Stainless steel, which consumes 70% of global nickel, is growing at roughly 2.5% annually, but the growth is concentrated in China and India where NPI-based stainless production dominates. European and US stainless mills, which use more Class 1 nickel in their melt mix, are seeing flat output. The net effect: growing nickel demand but growing supply even faster, keeping LME prices under pressure.

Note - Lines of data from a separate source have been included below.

(* ===== verification/_CoqProject ===== *)
-Q . S2P
Prelude.v
PyStr.v
PyTime.v
PyValue.v
Sha256.v
MachineEvidence.v
Timestamps.v
PyJson.v
PyJsonLaws.v
FactStore.v
FactReducer.v
FactReducerSetwise.v
FactStoreLaws.v
FactReducerLaws.v
FactReducerSim.v
FactReducerRun.v
FactBatchOrder.v
FactReducerProps.v
FactReads.v
StoredEvidence.v
FactSamples.v
ConsoleControl.v
ProviderContracts.v
Capabilities.v
RuntimeView.v
Liveness.v
StateContract.v
SessionState.v
SendAffordance.v
StateProjector.v
StateProjectorLaws.v
ProjectorProps.v
ControlLiveness.v
ProjectorSamples.v
SessionSamples.v
PyText.v
Bytes.v
StorageContracts.v
StorageContractProps.v
ContractSamples.v
RuntimeEvents.v
PauseRequests.v
LivePreviews.v
InputQueue.v
InputStore.v
InputServer.v
InputLaws.v
InputProps.v
InputSamples.v
ConsoleTurns.v
Interactions.v
LiveRuntime.v
RuntimeStore.v
InteractionStore.v
ConsoleServer.v
RuntimeServer.v
RefreshSessions.v
RefreshProps.v
RefreshSamples.v
ProjectorQueue.v
ProjectorServer.v
LedgerLaws.v
LedgerProps.v
LedgerSamples.v
StorageTables.v
StorageCommit.v
StorageLaws.v
StorageProps.v
StorageSamples.v
RuntimeLaws.v
RuntimeProps.v
RuntimeShown.v
InteractionLaws.v
InteractionProps.v
RuntimeSamples.v
ConsoleLaws.v
ConsoleProps.v
ConsoleDispatch.v
DispatchProps.v
ConsoleSamples.v
(** ** Python exceptions and fallible code

    A call that may raise is a value of [res]: [Ok] carries the returned
    value, [Err] the exception that leaves the call.  Only the exception
    classes that the modelled code raises, or that the operations it uses
    raise, appear. *)

Inductive exn : Type :=
  | ValueError (message : string)
  | TypeError (message : string)
  | AssertionError
  | AttributeError
  | RuntimeError (message : string)
  | OverflowError
  | IntegrityError
  | NoResultFound
  | MultipleResultsFound.

Inductive res (A : Type) : Type :=
  | Ok (value : A)
  | Err (error : exn).

Arguments Ok {A} value.
Arguments Err {A} error.

#[global] Instance exn_eq_dec : EqDecision exn.
Proof. solve_decision. Defined.

#[global] Instance res_ret : MRet res := λ A a, Ok a.

#[global] Instance res_bind : MBind res := λ A B f r,
  match r with Ok a => f a | Err e => Err e end.

#[global] Instance res_fmap : FMap res := λ A B f r,
  match r with Ok a => Ok (f a) | Err e => Err e end.

(** An integer that SQLite stores; binding another raises [OverflowError]. *)
Definition int64 (n : Z) : bool := (- 2 ^ 63 <=? n)%Z && (n <? 2 ^ 63)%Z.

Declare Scope py_scope.
Delimit Scope py_scope with py.
Open Scope py_scope.

Notation "'let!' x ':=' e 'in' k" := (mbind (λ x, k) e)
  (at level 10, x name, e at level 100, k at level 200) : py_scope.
Notation "'let!' ' p ':=' e 'in' k" := (mbind (λ p, k) e)
  (at level 10, p strict pattern, e at level 100, k at level 200) : py_scope.

(** [if cond: raise error]. *)
Definition guard (ok : bool) (error : exn) : res unit := if ok then Ok tt else Err error.

Definition is_ok {A} (r : res A) : bool := match r with Ok _ => true | Err _ => false end.

(** The returned value, or [d] when the call raises. *)
Definition ok_or {A} (d : A) (r : res A) : A := match r with Ok a => a | Err _ => d end.

Lemma bind_ok {A B} (f : A → res B) (r : res A) (b : B) :
  mbind f r = Ok b ↔ ∃ a, r = Ok a ∧ f a = Ok b.
Proof.
  destruct r as [a|e]; simpl; [|by split; [|intros (? & ? & ?)]].
  split; [intros ?|intros (? & [= ->] & ?)]; eauto.
Qed.

Lemma guard_ok ok e : guard ok e = Ok tt ↔ ok = true.
Proof. by destruct ok. Qed.

(** Folding a fallible step over a list, the shape of a Python loop whose
    body can raise. *)
Fixpoint fold_res {A S} (step : S → A → res S) (s : S) (l : list A) : res S :=
  match l with
  | [] => Ok s
  | a :: l' => match step s a with Ok s' => fold_res step s' l' | Err e => Err e end
  end.

Lemma fold_res_app {A S} (step : S → A → res S) s l1 l2 :
  fold_res step s (l1 ++ l2) = mbind (λ s', fold_res step s' l2) (fold_res step s l1).
Proof.
  revert s; induction l1 as [|a l1 IH]; intros s; simpl; [done|].
  destruct (step s a); simpl; [apply IH|done].
Qed.

(** An invariant of every successful step is an invariant of the loop. *)
Lemma fold_res_inv {A S} (step : S → A → res S) (I : S → Prop) l s s' :
  (∀ a s1 s2, a ∈ l → I s1 → step s1 a = Ok s2 → I s2) →
  I s → fold_res step s l = Ok s' → I s'.
Proof.
  revert s; induction l as [|a l IH]; simpl; intros s Hstep HI Hf; [by simplify_eq|].
  destruct (step s a) as [s1|e] eqn:E; [|done].
  eapply (IH s1); [|eapply Hstep; [left|done|done]|done].
  intros; eapply Hstep; [by right|done..].
Qed.

(** Two loops over the same list stay related when their steps do. *)
Lemma fold_res_sim {A S T} (step1 : S → A → res S) (step2 : T → A → res T)
    (R : S → T → Prop) l s t :
  (∀ a s1 t1, a ∈ l → R s1 t1 →
     match step1 s1 a, step2 t1 a with
     | Ok s2, Ok t2 => R s2 t2
     | Err e1, Err e2 => e1 = e2
     | _, _ => False
     end) →
  R s t →
  match fold_res step1 s l, fold_res step2 t l with
  | Ok s2, Ok t2 => R s2 t2
  | Err e1, Err e2 => e1 = e2
  | _, _ => False
  end.
Proof.
  revert s t; induction l as [|a l IH]; simpl; intros s t Hstep HR; [done|].
  pose proof (Hstep a s t ltac:(left) HR) as Ha.
  destruct (step1 s a), (step2 t a); try done.
  apply IH; [|done]. intros; apply Hstep; [by right|done].
Qed.

(** A loop whose steps commute gives one result for every order of its
    list. *)
Lemma fold_res_perm {A S} (step : S → A → res S) (P : A → Prop) l l' s s' :
  (∀ a b s1 s2 s3, P a → P b → step s1 a = Ok s2 → step s2 b = Ok s3 →
     ∃ s2', step s1 b = Ok s2' ∧ step s2' a = Ok s3) →
  Forall P l → l ≡ₚ l' → fold_res step s l = Ok s' → fold_res step s l' = Ok s'.
Proof.
  intros Hc HP Hl. revert s HP. induction Hl as [|a l l' Hl IH|a b l|l l' l'' Hl IH Hl' IH']; intros s HP.
  - done.
  - apply Forall_cons in HP as [_ HP]. simpl. destruct (step s a); [by apply IH|done].
  - apply Forall_cons in HP as [HPb HP]. apply Forall_cons in HP as [HPa _]. simpl.
    destruct (step s b) as [s1|] eqn:E1; [|done]. destruct (step s1 a) as [s2|] eqn:E2; [|done].
    destruct (Hc _ _ _ _ _ HPb HPa E1 E2) as (s1' & -> & ->). done.
  - intros Hf. apply IH'; [by rewrite <- Hl|by apply IH].
Qed.

(** ** Filtering a list *)

Lemma filter_ext_in {A} (P Q : A → Prop) `{∀ x, Decision (P x)} `{∀ x, Decision (Q x)} (l : list A) :
  (∀ x, x ∈ l → P x ↔ Q x) → filter P l = filter Q l.
Proof.
  induction l as [|a l IH]; intros HPQ; [done|].
  pose proof (HPQ a ltac:(left)). rewrite !filter_cons, IH by (intros; apply HPQ; by right).
  repeat case_decide; naive_solver.
Qed.

Lemma filter_id_in {A} (P : A → Prop) `{∀ x, Decision (P x)} (l : list A) :
  (∀ x, x ∈ l → P x) → filter P l = l.
Proof.
  induction l as [|a l IH]; intros HP; [done|].
  rewrite filter_cons_True by (apply HP; left). by rewrite IH by (intros; apply HP; by right).
Qed.

Lemma filter_nil_in {A} (P : A → Prop) `{∀ x, Decision (P x)} (l : list A) :
  (∀ x, x ∈ l → ¬ P x) → filter P l = [].
Proof.
  induction l as [|a l IH]; intros HP; [done|].
  rewrite filter_cons_False by (apply HP; left). apply IH; intros; apply HP; by right.
Qed.

Lemma filter_sublist {A} (P : A → Prop) `{∀ x, Decision (P x)} (l l' : list A) :
  l' `sublist_of` l → filter P l' `sublist_of` filter P l.
Proof.
  induction 1; rewrite ?filter_cons; [done| |]; case_decide; try by constructor. all: done.
Qed.

Lemma NoDup_map_inj {A B} (f : A → B) (l : list A) a b :
  NoDup (map f l) → a ∈ l → b ∈ l → f a = f b → a = b.
Proof.
  intros Hn [i Hi]%list_elem_of_lookup [j Hj]%list_elem_of_lookup E.
  assert (i = j) as ->; [|congruence].
  eapply (NoDup_lookup _ i j (f a) Hn).
  - by erewrite list_lookup_fmap, Hi.
  - by erewrite list_lookup_fmap, Hj, E.
Qed.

What this means for buyers

If you buy stainless steel, nickel at $17,640/mt and the supply surplus mean nickel surcharges and alloy surcharges should stay low through Q3. If you buy high-purity nickel for aerospace, defense, or medical applications, the story is different: Class 1 nickel premiums at $400-600/t reflect real tightness. Don't benchmark Class 1 procurement against the LME price alone — you need to factor the premium. Consider multi-year contracts for Class 1 to lock in availability; the premium is the price of supply security in a structurally tight high-purity market.